Endy is also known for his opposition to limited ownership and support of free access to genetic information. He has been one of the early promoters of open source biology, and helped start the Biobricks Foundation, a not-for-profit organization that will work to support open-source biology. He was also a co-founder of the now defunct Codon Devices, a biotechnology startup company that aimed to commercialize synthetic biology.
Thomas Goetz
Thomas Goetz is executive editor of WIRED magazine and author of the book The Decision Tree: Taking Control of Your Health in the New Era of Personalized Medicine. Since Goetz joined WIRED in 2001, the magazine has been nominated for 18 National Magazine awards and has won nine times, including the top award for General Excellence three times. His cover stories at WIRED have been selected for both the Best American Science Writing and the Best Technology Writing anthologies. Before joining WIRED, Goetz held posts at the Village Voice, then at the Wall Street Journal, and The Industry Standard.
Tim Hubbard
Tim Hubbard graduated with a BA in Biochemistry from University of Cambridge in 1985 and a PhD in Protein Design from the Department of Crystallography, Birkbeck College, London in 1988.
At the Sanger Institute Hubbard was a member of the strategy group that organized the sequencing of the human genome as part of the international public consortium. During this time he built up groups to analyze and annotate the sequences of vertebrate genomes. In 1999 he developed an automatic annotation system and starting applying it in real time to sequence output of the human genome project. This evolved into the Ensembl project with Michele Clamp and Ewan Birney from the European Bioinformatics Institute (EBI), which now provides annotation to more than 40 genomes. In parallel, the HAVANA group have carried out large scale manual annotation of human, mouse and zebrafish genomes.

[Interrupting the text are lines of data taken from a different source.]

(* ===== verification/Icc.v ===== *)
(** The CPU interface registers of gic/icc.h: one accessor per register, and the fields of the
    registers the driver programs. The driver spells the registers out (gicv3.c, handler.c) and
    takes its bit numbers from gicc.h; the lemmas compare the two. *)
From Stdlib Require Import ZArith Lia.
From stdpp Require Import base gmap list strings.
From S2P Require Import Prelude Printf Io IoProof Spinlock GicRegs Gic GicIntr GicProof.

Open Scope Z_scope.

(** * Fields *)

Definition ICC_SRE_EL2_SRE : Z := Z.shiftl 1 0.
Definition ICC_SRE_EL2_DFB : Z := Z.shiftl 1 1.
Definition ICC_SRE_EL2_DIB : Z := Z.shiftl 1 2.
Definition ICC_SRE_EL2_Enable : Z := Z.shiftl 1 3.

Definition ICC_CTLR_EL1_EOImode : Z := Z.shiftl 1 1.
Definition ICC_CTLR_EL1_CBPR : Z := Z.shiftl 1 0.

Definition ICC_PMR_PRIORITY_MASK : Z := 0xFF.
Definition ICC_BPR1_BINARY_POINT_MASK : Z := 0x7.
Definition ICC_IGRPEN1_ENABLE : Z := Z.shiftl 1 0.
Definition ICC_IAR1_INTID_MASK : Z := 0xFFFFFF.
Definition ICC_SPURIOUS_INTID : Z := 1023.

(** The fields of a software generated interrupt: ICC_SGI1R_EL1 and, with the same numbers,
    ICC_SGI0R_EL1 and ICC_ASGI1R_EL1. [IRM] has no shift: it is a mask in place. *)
Inductive sgir_field := SGIR_TARGET_LIST | SGIR_AFF1 | SGIR_INTID | SGIR_AFF2 | SGIR_AFF3.

Definition ICC_SGI1R_SHIFT (f : sgir_field) : Z :=
  match f with SGIR_TARGET_LIST => 0 | SGIR_AFF1 => 16 | SGIR_INTID => 24 | SGIR_AFF2 => 32 | SGIR_AFF3 => 48 end.
Definition ICC_SGI1R_MASK (f : sgir_field) : Z :=
  match f with SGIR_TARGET_LIST => 0xFFFF | SGIR_AFF1 | SGIR_AFF2 | SGIR_AFF3 => 0xFF | SGIR_INTID => 0xF end.
Definition ICC_SGI1R_IRM : Z := Z.shiftl 1 40.

(** * Accessors *)

Section Icc.
Context {D : Type} `{Hardware D}.

Definition icc_read_sre_el2 : M (io D) Z := read_sysreg "ICC_SRE_EL2".
Definition icc_write_sre_el2 (val : Z) : M (io D) unit := write_sysreg "ICC_SRE_EL2" val.
Definition icc_read_ctlr_el1 : M (io D) Z := read_sysreg "ICC_CTLR_EL1".
Definition icc_write_ctlr_el1 (val : Z) : M (io D) unit := write_sysreg "ICC_CTLR_EL1" val.
Definition icc_read_pmr_el1 : M (io D) Z := read_sysreg "ICC_PMR_EL1".
Definition icc_write_pmr_el1 (val : Z) : M (io D) unit := write_sysreg "ICC_PMR_EL1" val.
Definition icc_read_bpr0_el1 : M (io D) Z := read_sysreg "ICC_BPR0_EL1".
Definition icc_write_bpr0_el1 (val : Z) : M (io D) unit := write_sysreg "ICC_BPR0_EL1" val.
Definition icc_read_bpr1_el1 : M (io D) Z := read_sysreg "ICC_BPR1_EL1".
Definition icc_write_bpr1_el1 (val : Z) : M (io D) unit := write_sysreg "ICC_BPR1_EL1" val.
Definition icc_read_igrpen0_el1 : M (io D) Z := read_sysreg "ICC_IGRPEN0_EL1".
Definition icc_write_igrpen0_el1 (val : Z) : M (io D) unit := write_sysreg "ICC_IGRPEN0_EL1" val.
Definition icc_read_igrpen1_el1 : M (io D) Z := read_sysreg "ICC_IGRPEN1_EL1".
Definition icc_write_igrpen1_el1 (val : Z) : M (io D) unit := write_sysreg "ICC_IGRPEN1_EL1" val.
Definition icc_read_iar0_el1 : M (io D) Z := read_sysreg "ICC_IAR0_EL1".
Definition icc_read_iar1_el1 : M (io D) Z := read_sysreg "ICC_IAR1_EL1".
Definition icc_write_eoir0_el1 (val : Z) : M (io D) unit := write_sysreg "ICC_EOIR0_EL1" val.
Definition icc_write_eoir1_el1 (val : Z) : M (io D) unit := write_sysreg "ICC_EOIR1_EL1" val.
Definition icc_write_dir_el1 (val : Z) : M (io D) unit := write_sysreg "ICC_DIR_EL1" val.
Definition icc_read_rpr_el1 : M (io D) Z := read_sysreg "ICC_RPR_EL1".
Definition icc_read_hppir0_el1 : M (io D) Z := read_sysreg "ICC_HPPIR0_EL1".
Definition icc_read_hppir1_el1 : M (io D) Z := read_sysreg "ICC_HPPIR1_EL1".
Definition icc_read_ap0r0_el1 : M (io D) Z := read_sysreg "ICC_AP0R0_EL1".
Definition icc_read_ap0r1_el1 : M (io D) Z := read_sysreg "ICC_AP0R1_EL1".
Definition icc_read_ap0r2_el1 : M (io D) Z := read_sysreg "ICC_AP0R2_EL1".
Definition icc_read_ap0r3_el1 : M (io D) Z := read_sysreg "ICC_AP0R3_EL1".
Definition icc_read_ap1r0_el1 : M (io D) Z := read_sysreg "ICC_AP1R0_EL1".
Definition icc_read_ap1r1_el1 : M (io D) Z := read_sysreg "ICC_AP1R1_EL1".
Definition icc_read_ap1r2_el1 : M (io D) Z := read_sysreg "ICC_AP1R2_EL1".
Definition icc_read_ap1r3_el1 : M (io D) Z := read_sysreg "ICC_AP1R3_EL1".
Definition icc_write_sgi0r_el1 (val : Z) : M (io D) unit := write_sysreg "ICC_SGI0R_EL1" val.
Definition icc_write_sgi1r_el1 (val : Z) : M (io D) unit := write_sysreg "ICC_SGI1R_EL1" val.
Definition icc_write_asgi1r_el1 (val : Z) : M (io D) unit := write_sysreg "ICC_ASGI1R_EL1" val.
End Icc.

(** * The driver against the header *)

(** plat_gicv3_init as the header would write it. *)
Lemma icc_setup {D} `{Hardware D} (ctlr : Z) :
  hw (D:=D) (write_sysreg "ICC_SRE_EL2" SRE_VALUE) =
    hw (icc_write_sre_el2 (Z.lor ICC_SRE_EL2_SRE (Z.lor ICC_SRE_EL2_DFB (Z.lor ICC_SRE_EL2_DIB ICC_SRE_EL2_Enable)))) /\
  hw (D:=D) (write_sysreg "ICC_BPR1_EL1" 0x7) = hw (icc_write_bpr1_el1 ICC_BPR1_BINARY_POINT_MASK) /\
  hw (D:=D) (write_sysreg "ICC_PMR_EL1" 0xFF) = hw (icc_write_pmr_el1 ICC_PMR_PRIORITY_MASK) /\
  hw (D:=D) (write_sysreg "ICC_IGRPEN1_EL1" 1) = hw (icc_write_igrpen1_el1 ICC_IGRPEN1_ENABLE) /\
  Z.land CTLR_CLEARED (Z.lor ICC_CTLR_EL1_EOImode ICC_CTLR_EL1_CBPR) = Z.lor ICC_CTLR_EL1_EOImode ICC_CTLR_EL1_CBPR.
Proof. repeat split. Qed.

(** The identifier that says no interrupt is pending has no context. *)
Lemma icc_spurious {D} `{Hardware D} `{Config} (s : gic D) :
  exists s' l, runs (get_irq_context ICC_SPURIOUS_INTID) s None s' l /\ effects l = [].
Proof.
  destruct (runs_pr (ln "Invalid intid: %u") [ICC_SPURIOUS_INTID] s ltac:(vm_compute; reflexivity)) as (s1 & t & R1 & _).
  pose proof (runs_ret (@None irq_ptr) s1) as R2. exists s1, ((EPutc <$> t) ++ []).
  split; [|by rewrite effects_app, effects_putc].
  change (get_irq_context ICC_SPURIOUS_INTID) with
    (pr (D:=D) (ln "Invalid intid: %u") [ICC_SPURIOUS_INTID] ;; mret (@None irq_ptr)). chain (R1, R2).
Qed.

(** The fields of a software generated interrupt and its routing bit lie apart. *)
Lemma sgir_fields_apart f g : f <> g ->
  Z.land (Z.shiftl (ICC_SGI1R_MASK f) (ICC_SGI1R_SHIFT f)) (Z.shiftl (ICC_SGI1R_MASK g) (ICC_SGI1R_SHIFT g)) = 0 /\
  Z.land (Z.shiftl (ICC_SGI1R_MASK f) (ICC_SGI1R_SHIFT f)) ICC_SGI1R_IRM = 0.
Proof. by destruct f, g. Qed.
(* ===== verification/ConsoleTheorems.v ===== *)
(** The properties of the console layer and its UART, each with a concrete instance. *)
From Stdlib Require Import ZArith Lia.
From stdpp Require Import base gmap list strings.
From S2P Require Import Prelude Mem CString CStringProof Printf PrintfProof Io IoProof GicRegs Console ConsoleProof.

Open Scope Z_scope.

(** A UART that is always ready, with the name of the PL011 at addresses 0 and 16. *)
Inductive uart := Uart.
#[global] Instance uart_hardware : Hardware uart := {
  mmio_read := fun _ _ d => (0, d); mmio_write := fun _ _ _ d => d;
  sys_read := fun _ d => (0, d); sys_write := fun _ _ d => d }.
#[global] Instance uart_config : Config := {| NR_CPU := 1; HZ := 250; patience := 0 |}.

Definition name_mem : mem :=
  list_to_map (zip ((fun i => Z.of_nat i) <$> seq 0 22)
    (byte_of_Z <$> (str "pl011" ++ replicate 11 0 ++ str "pl011" ++ [0]))).

Definition uart_start : platform uart :=
  {| mio := {| dev := Uart; trace := [] |}; mmem := name_mem; consoles := program_consoles 0 0x1000;
     g_pl011_base_addr := 0 |}.

Section Bring_up.
Context {D : Type} `{Hardware D} `{Config}.

(** The PL011 as platform_init brings it up. *)
Definition bring_up (fuel : nat) (name : Z) : M (platform D) Z :=
  found ← find_console fuel name; console_init found.

Lemma bring_up_run fuel name lit ops (s : platform D) :
  consoles s = program_consoles name ops -> ops <> 0 -> (5 <= fuel)%nat ->
  cstr (mmem s) name (str "pl011") -> cstr (mmem s) lit (str "pl011") ->
  exists s1, runs (bring_up fuel lit) s 0 s1 pl011_setup /\
    consoles s1 = set_enabled true <$> program_consoles name ops /\ g_pl011_base_addr s1 = PL011_BASE_ADDR.
Proof.
  intros Hc Ho Hf Hn Hl. destruct (init_pl011_run name ops s Hc Ho) as (s1 & [E T] & Hc1 & Hb & _).
  exists s1. split; [split; [|exact T]|done]. unfold bring_up. mstep (find_pl011_run fuel name lit ops s Hc Hf Hn Hl). exact E.
Qed.
End Bring_up.

(** C17: the program's console, end to end. Before the PL011 is brought up nothing that is printed
    reaches the hardware. Looking "pl011" up and initialising it writes exactly the set-up
    registers, and from then on vprintf sends the rendered text, character by character and in
    order, to the data register of the UART, which is never written while its flag register
    last said that its queue is full. *)
Theorem uart_prints {D} `{Hardware D} `{Config} (s : platform D) fuel name lit ops items c :
  consoles s = program_consoles name ops -> ops <> 0 -> (5 <= fuel)%nat ->
  cstr (mmem s) name (str "pl011") -> cstr (mmem s) lit (str "pl011") ->
  paced (trace (mio s)) ->
  (forall d : D, flag_settles patience (PL011_BASE_ADDR + PL011_FR) PL011_FR_TXFF true d) ->
  Forall valid_item items ->
  console_putchar c s = Ok c s /\
  exists s1 s2,
    bring_up fuel lit s = Ok 0 s1 /\ trace (mio s1) = trace (mio s) ++ pl011_setup /\
    vprintf (concat (item_format <$> items)) (concat (item_args <$> items)) s1 = Ok 0 s2 /\
    uart_text s2 = uart_text s ++ (wrap 32 <$> concat (render <$> items)) /\ paced (trace (mio s2)).
Proof.
  intros Hc Ho Hf Hn Hl Hp Hd Hv. split.
  - unfold console_putchar, console_putc_all. rewrite bind_assoc, bind_gets, Hc. cbn [length program_consoles all_loop].
    rewrite bind_assoc. rewrite (bind_Ok _ _ s _ s) by (apply get_console_run; by rewrite Hc). done.
  - destruct (bring_up_run fuel name lit ops s Hc Ho Hf Hn Hl) as (s1 & [E1 T1] & Hc1 & Hb1).
    change (trace (mio s1) = trace (mio s) ++ pl011_setup) in T1.
    assert (Hready : uart_ready s1).
    { split; [by eexists; split; [exact Hc1|]|done| |done]. rewrite T1. apply paced_app; [done|]. repeat (apply Forall_cons; split; [reflexivity|]). by apply Forall_nil. }
    destruct (@vprintf_emits _ uart_output items s1 Hv Hready) as (s2 & E2 & Hr2 & Ho2).
    exists s1, s2. split; [done|]. split; [done|]. split; [done|]. split; [|apply Hr2].
    change (uart_text s2 = uart_text s1 ++ (wrap 32 <$> concat (render <$> items))) in Ho2.
    rewrite Ho2. f_equal. unfold uart_text. rewrite T1, omap_app. cbn. by rewrite app_nil_r.
Qed.

Lemma uart_prints_witness :
  console_putchar 65 uart_start = Ok 65 uart_start /\
  exists s1 s2,
    bring_up 5 16 uart_start = Ok 0 s1 /\ trace (mio s1) = trace (mio uart_start) ++ pl011_setup /\
    vprintf (concat (item_format <$> [Lit 88; Num false true 3 CvD 5]))
      (concat (item_args <$> [Lit 88; Num false true 3 CvD 5])) s1 = Ok 0 s2 /\
    uart_text s2 = uart_text uart_start ++ (wrap 32 <$> concat (render <$> [Lit 88; Num false true 3 CvD 5])) /\
    paced (trace (mio s2)).
Proof.
  apply (uart_prints uart_start 5 0 16 0x1000 [Lit 88; Num false true 3 CvD 5] 65).
  - reflexivity.
  - lia.
  - lia.
  - vm_compute. done.
  - vm_compute. done.
  - intros [|] ? ? [=].
  - intros []. left. done.
  - repeat constructor; done.
Defined.

(** Find_console returns the first console of that name, console_enable and console_disable
    change its enabled bit and nothing else and return 0; for a name no console has they find
    nothing, change nothing and return -ENOENT. A NULL console, and one without a table of
    operations, gives -ENODEV from every operation and is left alone. *)
Theorem console_registry {D} `{Hardware D} `{Config} `{Drivers D} (s : platform D) fuel name n ns c :
  cstr (mmem s) name n -> names fuel s ns ->
  ((exists i, ns !! i = Some n /\ (forall j, (j < i)%nat -> ns !! j <> Some n) /\
      find_console fuel name s = Ok (Some i) s /\
      console_enable fuel name s = Ok 0 (set_consoles (alter (set_enabled true) i) s) /\
      console_disable fuel name s = Ok 0 (set_consoles (alter (set_enabled false) i) s)) \/
   ((n ∉ ns) /\ find_console fuel name s = Ok None s /\
      console_enable fuel name s = Ok (- ENOENT) s /\ console_disable fuel name s = Ok (- ENOENT) s)) /\
  (forall found, found = None \/ (exists i k, found = Some i /\ consoles s !! i = Some k /\ c_ops k = 0) ->
     console_init found s = Ok (- ENODEV) s /\ console_putc found c s = Ok (- ENODEV) s /\
     console_getc found s = Ok (- ENODEV) s /\ console_flush found s = Ok (- ENODEV) s).
Proof.
  intros Hn Hns. pose proof (find_console_run fuel s name n ns Hn Hns) as E.
  pose proof (first_index_spec (text_eqb n) ns 0 _ eq_refl) as Hf. split.
  - unfold console_enable, console_disable. rewrite !(set_by_run _ _ _ _ E), E.
    destruct (first_index (text_eqb n) ns 0) as [k|].
    + left. destruct Hf as (i & a & -> & Hi & Ha & Hmin). exists i.
      unfold text_eqb in Ha. apply bool_decide_eq_true in Ha as ->. split; [done|]. split; [|done].
      intros j Hj Hl. specialize (Hmin j a Hj Hl). unfold text_eqb in Hmin. by rewrite bool_decide_true in Hmin.
    + right. split; [|done]. intros Hin. specialize (Hf n Hin). unfold text_eqb in Hf. by rewrite bool_decide_true in Hf.
  - intros found [->|(i & k & -> & Hi & Ho)]; [done|].
    unfold console_init, console_putc, console_getc, console_flush.
    rewrite !(call_method_run _ _ s i k Hi). unfold method. by rewrite Ho.
Qed.

Lemma console_registry_witness :
  ((exists i, [str "pl011"] !! i = Some (str "pl011") /\ (forall j, (j < i)%nat -> [str "pl011"] !! j <> Some (str "pl011")) /\
      find_console 5 16 uart_start = Ok (Some i) uart_start /\
      console_enable 5 16 uart_start = Ok 0 (set_consoles (alter (set_enabled true) i) uart_start) /\
      console_disable 5 16 uart_start = Ok 0 (set_consoles (alter (set_enabled false) i) uart_start)) \/
   ((str "pl011" ∉ [str "pl011"]) /\ find_console 5 16 uart_start = Ok None uart_start /\
      console_enable 5 16 uart_start = Ok (- ENOENT) uart_start /\ console_disable 5 16 uart_start = Ok (- ENOENT) uart_start)) /\
  (forall found, found = None \/ (exists i k, found = Some i /\ consoles uart_start !! i = Some k /\ c_ops k = 0) ->
     console_init found uart_start = Ok (- ENODEV) uart_start /\ console_putc found 65 uart_start = Ok (- ENODEV) uart_start /\
     console_getc found uart_start = Ok (- ENODEV) uart_start /\ console_flush found uart_start = Ok (- ENODEV) uart_start).
Proof.
  apply (console_registry uart_start 5 16 (str "pl011") [str "pl011"] 65).
  - vm_compute. done.
  - apply Forall2_cons. split; [|by apply Forall2_nil]. split; [vm_compute; done|cbn; lia].
Defined.
(** Writing a pattern over a live region keeps the heap and every other address. *)
Lemma fill_bytes_spec b0 sz live p n v k : forall i h,
  client_inv b0 sz (Client h live) -> live !! p = Some n -> 0 <= i -> i + Z.of_nat k <= n -> bytes_are (hmem h) p 0 i v ->
  exists h', fill_bytes k i p v h = Ok tt h' /\ client_inv b0 sz (Client h' live) /\
    same_outside (hmem h) (hmem h') p n /\ bytes_are (hmem h') p 0 (i + Z.of_nat k) v.
Proof.
  induction k as [|k IH]; intros i h Hi Hp H0 Hn Hb.
  { exists h. split; [done|]. split; [done|]. split; [apply same_outside_refl|]. by rewrite Z.add_0_r. }
  rewrite Nat2Z.inj_succ in Hn.
  destruct (mstore_ok 1 (p + i) v (hmem h)) as (m' & E & Hl & Ho & Hd).
  { eapply mapped_sub; [by eapply live_mapped|lia|lia]. }
  destruct (IH (i + 1) (set_hmem h m')) as (h' & E' & Hi' & Ho' & Hb'); try done; try lia.
  - eapply client_step_inv; [exact Hi|]. eapply (client_write (Client h live) p n i v); [done|lia|exact E].
  - intros j Hj. cbn. destruct (decide (j = i)) as [->|Hne].
    + unfold mload in Hl. cbn in Hl. destruct (m' !! (p + i)) as [b|]; [|done]. cbn in Hl.
      apply (inj Some) in Hl. f_equal. apply byte_to_Z_inj. rewrite byte_to_of_Z. rewrite Z.add_0_r in Hl. exact Hl.
    + rewrite (Ho (p + j)) by lia. apply Hb. lia.
  - exists h'. split; [|split; [done|split]].
    + cbn [fill_bytes]. unfold hst. rewrite (bind_Ok _ _ _ _ _ (store_Some _ _ _ _ _ _ _ E)). exact E'.
    + eapply same_outside_trans; [|exact Ho']. eapply same_outside_weaken; [exact Ho|lia|lia].
    + intros j Hj. apply Hb'. lia.
Qed.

Since 2007 Hubbard has been the principal investigator of GENCODE, a scale up programme of the ENCODE project, which brings together HAVANA, Ensembl and seven external groups to generate the reference geneset for the human genome. He is also the Sanger Institute principal investigator of the Genome Reference Consortium, which is responsible for reference genome sequences of human and mouse.
Alexander Wait Zaranek
Alexander Zaranek has been director of informatics at the Personal Genome Project since 2005. The PGP is the only project worldwide that provides "open-access" to well integrated human tissue-samples, genetic data and phenotype data. They were one of the first users of CC0. The commitment to openness has also led to his longtime collaboration on the Polonator which is the only open-innovation instrument platform for DNA sequencing. The Polonator, and related technologies, is part of the revolution that brought DNA sequencing costs down by 10,000-fold in the last four years. More recently it has also served as a platform for synthetic chemistry and cell biology in the same open device. Finally, along with his colleagues at the PGP, Zaranek has spearheaded an open clinical genome sequence interpretation and evidence database.
His professional interests include: personalized medicine, exascale computing, and free knowledge business models. When he can, he still enjoys tinkering with quantum lifeforms and synthetic biology.